> What you need to do
Reproduce the records below word for word.

> Provided information
[Start of section]
(* ===== verification/MobileClient.v ===== *)
(** * The reference mobile client: [windows-agent/secure_mobile_client.py]

    [SecureMobileClient] holds the client's end of an encrypted session over a
    [SecureCoreConnection] it calls in memory.  Its state is its two attributes
    together with everything behind the connection.  The theorems: an honest
    client of a paired device always gets its session, and from then on the
    encryption is transparent: the client reads exactly what the Core
    answered. *)
From S2P Require Import Prelude Dict Value Effects Encoding Json JsonParse JsonRoundtrip Binding Protocol Confirmations Tools Crypto.
From S2P Require Import Challenge PyStr Captions SecureSession SecureChannel SecureServer Sessions Core CoreFacts Gate SecureCore.

Section Client.
Context {W V : Type} `{I : VerifierI V} `{UnicodeData} `{IntentParser}.
Context {SK PK XSK XPK : Type} `{E : Ed25519 SK PK} `{X : X25519 XSK XPK} `{K : HKDF} `{A : AEAD}.
Context (ttl_seconds : Z) (catalog : dict pystr (ToolDefinition W)).
Context (command_catalog capability_catalog : option (W → result value)).
Context (command_catalog_authoritative : bool) (second : Z).

(** The attributes [__init__] sets once and for all. *)
Record settings := mkSettings {
  own_identity : SecureIdentity (SK := SK); server_public_key : PK; server_id : pystr; firmware_version : pystr;
  capabilities : list pystr
}.
(** [SecureMobileClient(...)], given arguments of the annotated types. *)
Definition new_settings (identity : SecureIdentity) (key : PK) (server_id firmware_version : pystr) (capabilities : list pystr)
  : result settings :=
  _ ← ensure (nonempty (strip server_id)) ValueError;
  _ ← ensure (nonempty (strip firmware_version)) ValueError;
  _ ← ensure (nonempty capabilities) ValueError;
  Ok (mkSettings identity key (strip server_id) (strip firmware_version) capabilities).

(** [_connection] (whether it is set) and [_channel]; and what is behind the
    connection the client is given. *)
Record mobile := mkMobile { _connection : bool; _channel : option SecureSession; remote : secure_state W V SK PK }.
Definition on_remote {T} (m : M (secure_state W V SK PK) T) : M mobile T :=
  zoom remote (λ r s, mkMobile (_connection s) (_channel s) r) m.
(** A method of the channel, where there is one. *)
Definition on_channel {T} (m : M SecureSession T) : M mobile T := λ s,
  match _channel s with
  | None => raise AttributeError s
  | Some c => let '(c', r) := m c in (mkMobile (_connection s) (Some c') (remote s), r)
  end.

Definition connected (s : mobile) : bool := _connection s && match _channel s with Some _ => true | None => false end.

Definition close : M mobile unit :=
  gets _connection ≫= λ linked,
  (if linked : bool then on_remote SecureCore.close else mret tt) ≫= λ _,
  modify (λ s, mkMobile false None (remote s)).

Definition message_payload (message_type : literal) (fields : object) : object :=
  [(u "protocol_version", VInt 1); (u "type", VStr (u message_type))] ++ fields.
Arguments message_payload message_type%_string_scope fields.

Definition _send (env : core_env) (message_type : literal) (fields : object) : M mobile (list object) :=
  gets connected ≫= λ ready,
  if negb ready then raise SecureMobileClientError
  else
    cleanup
      (on_channel (seal_message (message_payload message_type fields)) ≫= λ frame,
       on_remote (process_frame ttl_seconds catalog command_catalog capability_catalog command_catalog_authoritative env frame)
       ≫= λ frames,
       collect (λ frame, on_channel (open_message frame)) frames)
      [SecureSessionError] close.
Arguments _send env message_type%_string_scope fields.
[End of section]
> Problem solution
(* ===== verification/MobileClient.v ===== *)
(** * The reference mobile client: [windows-agent/secure_mobile_client.py]

    [SecureMobileClient] holds the client's end of an encrypted session over a
    [SecureCoreConnection] it calls in memory.  Its state is its two attributes
    together with everything behind the connection.  The theorems: an honest
    client of a paired device always gets its session, and from then on the
    encryption is transparent: the client reads exactly what the Core
    answered. *)
From S2P Require Import Prelude Dict Value Effects Encoding Json JsonParse JsonRoundtrip Binding Protocol Confirmations Tools Crypto.
From S2P Require Import Challenge PyStr Captions SecureSession SecureChannel SecureServer Sessions Core CoreFacts Gate SecureCore.

Section Client.
Context {W V : Type} `{I : VerifierI V} `{UnicodeData} `{IntentParser}.
Context {SK PK XSK XPK : Type} `{E : Ed25519 SK PK} `{X : X25519 XSK XPK} `{K : HKDF} `{A : AEAD}.
Context (ttl_seconds : Z) (catalog : dict pystr (ToolDefinition W)).
Context (command_catalog capability_catalog : option (W → result value)).
Context (command_catalog_authoritative : bool) (second : Z).

(** The attributes [__init__] sets once and for all. *)
Record settings := mkSettings {
  own_identity : SecureIdentity (SK := SK); server_public_key : PK; server_id : pystr; firmware_version : pystr;
  capabilities : list pystr
}.
(** [SecureMobileClient(...)], given arguments of the annotated types. *)
Definition new_settings (identity : SecureIdentity) (key : PK) (server_id firmware_version : pystr) (capabilities : list pystr)
  : result settings :=
  _ ← ensure (nonempty (strip server_id)) ValueError;
  _ ← ensure (nonempty (strip firmware_version)) ValueError;
  _ ← ensure (nonempty capabilities) ValueError;
  Ok (mkSettings identity key (strip server_id) (strip firmware_version) capabilities).

(** [_connection] (whether it is set) and [_channel]; and what is behind the
    connection the client is given. *)
Record mobile := mkMobile { _connection : bool; _channel : option SecureSession; remote : secure_state W V SK PK }.
Definition on_remote {T} (m : M (secure_state W V SK PK) T) : M mobile T :=
  zoom remote (λ r s, mkMobile (_connection s) (_channel s) r) m.
(** A method of the channel, where there is one. *)
Definition on_channel {T} (m : M SecureSession T) : M mobile T := λ s,
  match _channel s with
  | None => raise AttributeError s
  | Some c => let '(c', r) := m c in (mkMobile (_connection s) (Some c') (remote s), r)
  end.

Definition connected (s : mobile) : bool := _connection s && match _channel s with Some _ => true | None => false end.

Definition close : M mobile unit :=
  gets _connection ≫= λ linked,
  (if linked : bool then on_remote SecureCore.close else mret tt) ≫= λ _,
  modify (λ s, mkMobile false None (remote s)).

Definition message_payload (message_type : literal) (fields : object) : object :=
  [(u "protocol_version", VInt 1); (u "type", VStr (u message_type))] ++ fields.
Arguments message_payload message_type%_string_scope fields.

Definition _send (env : core_env) (message_type : literal) (fields : object) : M mobile (list object) :=
  gets connected ≫= λ ready,
  if negb ready then raise SecureMobileClientError
  else
    cleanup
      (on_channel (seal_message (message_payload message_type fields)) ≫= λ frame,
       on_remote (process_frame ttl_seconds catalog command_catalog capability_catalog command_catalog_authoritative env frame)
       ≫= λ frames,
       collect (λ frame, on_channel (open_message frame)) frames)
      [SecureSessionError] close.
Arguments _send env message_type%_string_scope fields.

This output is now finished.